+++ Materials provided +++

Lemma agent_workspace_yields agent m1 m2 m3 s workspace s' :
  yields (agent_workspace agent m1 m2 m3) s workspace s' → runs_in agent workspace s.(hs_world).(db) ∧ s' = s.
Proof.
  intros Hy. unfold agent_workspace in Hy. apply yields_bind in Hy as (resource & s1 & Hr & Hy).
  apply yields_query in Hr as [Hr ->]; [|done]. apply yields_bind in Hy as (build & s1 & Hb & Hy).
  apply yields_query in Hb as [Hb ->]; [|done]. apply yields_query in Hy as [Hw ->]; [|done]. split; [by exists resource, build|done].
Qed.
(** C32: Git in a workspace only gets a token of the owner of the workspace the agent
    runs in, linked to a configured provider whose expression matches the URL, valid if
    tokens of the provider are validated. A request that waits for a token gets one of a
    link that is there when it answers, and itself changes nothing: the store is what
    the other requests have made of it. One that does not wait gets one of a link that
    was there, possibly refreshed, and changes no other link. *)
Theorem git_tokens_of_owner r agent others s resp s' :
  workspaceAgentsGitAuth AccessURL configs r agent others s = (Ok (inl (mkReply StatusOK (BodyAgentGitAuth resp))), s') →
  credentials resp →
  let waits := url_Has r.(URL_Query) "listen" in
  ∃ config workspace link token,
    config ∈ configs ∧ config.(git_Match) (url_Get r.(URL_Query) "url") = true ∧
    runs_in agent workspace s.(hs_world).(db) ∧
    git_link config workspace.(Workspace_OwnerID) (if waits then s' else s).(hs_world).(db) = Ok link ∧
    token_of config link token ∧ resp = formatGitAuthAccessToken config.(git_Type) token ∧
    if waits then ∃ n, s' = s <| hs_world := polled (take n others) s.(hs_world) |>
    else other_links workspace.(Workspace_OwnerID) config.(git_ID) s'.(hs_world).(db) =
         other_links workspace.(Workspace_OwnerID) config.(git_ID) s.(hs_world).(db).
Proof.
  intros Hrun Hcred waits. pose proof (conj Hrun Hcred : gives _ s resp s') as Hg. clear Hrun Hcred. revert Hg.
  unfold workspaceAgentsGitAuth. fold waits. case_bool_decide; [by intros [? _]|].
  destruct (git_provider configs _) as [config|] eqn:Hconfig; [|by intros [? _]]. intros Hg.
  apply last_Some_elem_of in Hconfig. apply list_elem_of_filter in Hconfig as [Hmatch Hin].
  apply gives_bind in Hg as (workspace & s1 & [Hworkspace ->]%agent_workspace_yields & Hg); [|unfold agent_workspace; by eauto 10 with avoids].
  destruct waits.
  - apply await_token_gives in Hg as (n & link & token & Hs' & Hlink & Htoken & ->).
    exists config, workspace, link, token. split_and!; [done..|]. by exists n.
  - apply stored_token_gives in Hg as [(link & token & Hlink & Htoken & ->) Hothers].
    by exists config, workspace, link, token.
Qed.

(** ** A granted token is used *)

Definition link_token (l : GitAuthLink) : oauth2_Token :=
  mkToken l.(GitAuthLink_OAuthAccessToken) l.(GitAuthLink_OAuthRefreshToken) l.(GitAuthLink_OAuthExpiry).
(** The agent has connected, has not disconnected since, and was seen of late. *)
Definition connected_at (agent : WorkspaceAgent) (now : time) : Prop :=
  Valid agent.(WorkspaceAgent_FirstConnectedAt) = true ∧ Valid agent.(WorkspaceAgent_LastConnectedAt) = true ∧
  null_val agent.(WorkspaceAgent_DisconnectedAt) <= null_val agent.(WorkspaceAgent_LastConnectedAt) ∧
  Sub now (null_val agent.(WorkspaceAgent_LastConnectedAt)) <= api.(AgentInactiveDisconnectTimeout).

Lemma agent_status_connected agent w status w' :
  agent_status api agent w = (Ok status, w') → status.1 = WorkspaceAgentConnected →
  connected_at agent (database_Now (clock w.(ticks))).
Proof.
  unfold agent_status, connected_at. destruct (Valid (WorkspaceAgent_FirstConnectedAt agent)); simpl.
  2:{ destruct (0 <? _); [|by intros [= <- <-]]. unfold mbind, gom_bind; simpl. intros [= <- <-]. simpl. by destruct (_ <? _). }
  destruct (After _ _) eqn:Hafter; [by intros [= <- <-]|]. unfold mbind, gom_bind; simpl. intros [= <- <-].
  destruct (Z.ltb_spec (AgentInactiveDisconnectTimeout api) (Sub (database_Now (clock w.(ticks)))
    (null_val (WorkspaceAgent_LastConnectedAt agent)))); simpl; [done|].
  destruct (Valid (WorkspaceAgent_LastConnectedAt agent)); [|done]. intros _. split_and!; [done..| |done].
  unfold After in Hafter. apply Z.ltb_ge in Hafter. lia.
Qed.

Lemma preserves_convertWorkspaceAgent agent apps : preserves db (convertWorkspaceAgent api agent apps).
Proof. change db with (λ w, id w.(db)). unfold convertWorkspaceAgent, agent_status. frame. Qed.

Lemma convert_connected agent apps w a w' :
  convertWorkspaceAgent api agent apps w = (Ok a, w') → a.(sdkWorkspaceAgent_Status) = WorkspaceAgentConnected →
  connected_at agent (database_Now (clock w.(ticks))).
Proof.
  unfold convertWorkspaceAgent. intros Hrun. apply bind_ok in Hrun as (envs & w1 & Henvs & Hrun).
  apply bind_ok in Hrun as (latency & w2 & Hlatency & Hrun). apply bind_ok in Hrun as (status & w3 & Hstatus & Hrun).
  apply lift_res_ok in Henvs as [_ ->]. apply lift_res_ok in Hlatency as [_ ->].
  injection Hrun as <- <-. by eapply agent_status_connected.
Qed.
Lemma listed_page q arg dblogs :
  GetAuditLogsOffset arg q = Ok dblogs →
  Forall2 (shows q) (convertAuditLogs dblogs)
    (audit_found arg q arg.(GetAuditLogsOffsetParams_Limit) arg.(GetAuditLogsOffsetParams_Offset) q.(auditLogs)).
Proof.
  unfold GetAuditLogsOffset. case_match; [done|]. rewrite audit_loop_page. intros [= <-]. simpl.
  rewrite Z.sub_0_r. unfold convertAuditLogs. rewrite !Forall2_fmap_l. apply Forall_Forall2_diag, Forall_true.
  intros alog. apply convert_shows.
Qed.

Lemma yields_parsePagination r s page s' : yields (parsePagination r) s page s' → s' = s.
Proof. unfold parsePagination. repeat case_match; try done. by intros [_ ->]%yields_ret. Qed.
Lemma avoids_parsePagination (P : Reply → Prop) r :
  (∀ resp, ¬ P (mkReply StatusBadRequest (BodyResponse resp))) → avoids P (parsePagination r).
Proof. intros HP. unfold parsePagination. repeat case_match; by eauto with avoids. Qed.

Definition lists (p : Reply) : Prop := ∃ resp, p = mkReply StatusOK (BodyAuditLogs resp).
Hint Extern 1 (¬ lists _) => by intros (? & ?) : avoids.
Hint Extern 1 (avoids _ (parsePagination _)) => apply avoids_parsePagination; intros ? : avoids.
Hint Extern 1 (avoids _ Forbidden) => apply avoids_reply : avoids.
Hint Extern 1 (avoids _ (InternalServerError _)) => apply avoids_reply : avoids.
Local Tactic Notation "later" hyp(H) "as" ident(a) ident(s1) ident(Ha) :=
  apply (avoids_skip (P := lists)) in H as (a & s1 & Ha & H); [|by eexists|by eauto 10 with avoids].

(** What is listed, of the entries of the log. *)
Lemma found_entries arg q limit offset alogs (entries := audit_found arg q limit offset alogs) :
  entries `sublist_of` alogs ∧ Forall (audit_asked arg) entries ∧
  (0 < limit → Z.of_nat (length entries) <= limit) ∧
  (offset = 0 → Z.of_nat (length alogs) <= limit →
     ∀ alog, alog ∈ alogs → audit_where arg q alog → alog ∈ entries).
Proof.
  unfold entries, audit_found. split_and!.
  - etrans; [apply sublist_take|]. etrans; [apply sublist_filter|apply sublist_drop].
  - apply Forall_take, Forall_forall. intros alog [Hm _]%list_elem_of_filter. by eapply matches_asked.
  - intros Hlimit. rewrite length_take. lia.
  - intros -> Hlimit alog Hin Hwhere. rewrite drop_0, take_ge.
    + apply list_elem_of_filter. split; [by apply where_matches|done].
    + pose proof (length_filter (λ alog, audit_matches arg q alog = true) alogs). lia.
Qed.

+++

◆ **Problem to work on**: All lines in the entries above that hold the word "Extern" need to be copied.

◆ **Your response**:
Hint Extern 1 (¬ lists _) => by intros (? & ?) : avoids.
Hint Extern 1 (avoids _ (parsePagination _)) => apply avoids_parsePagination; intros ? : avoids.
Hint Extern 1 (avoids _ Forbidden) => apply avoids_reply : avoids.
Hint Extern 1 (avoids _ (InternalServerError _)) => apply avoids_reply : avoids.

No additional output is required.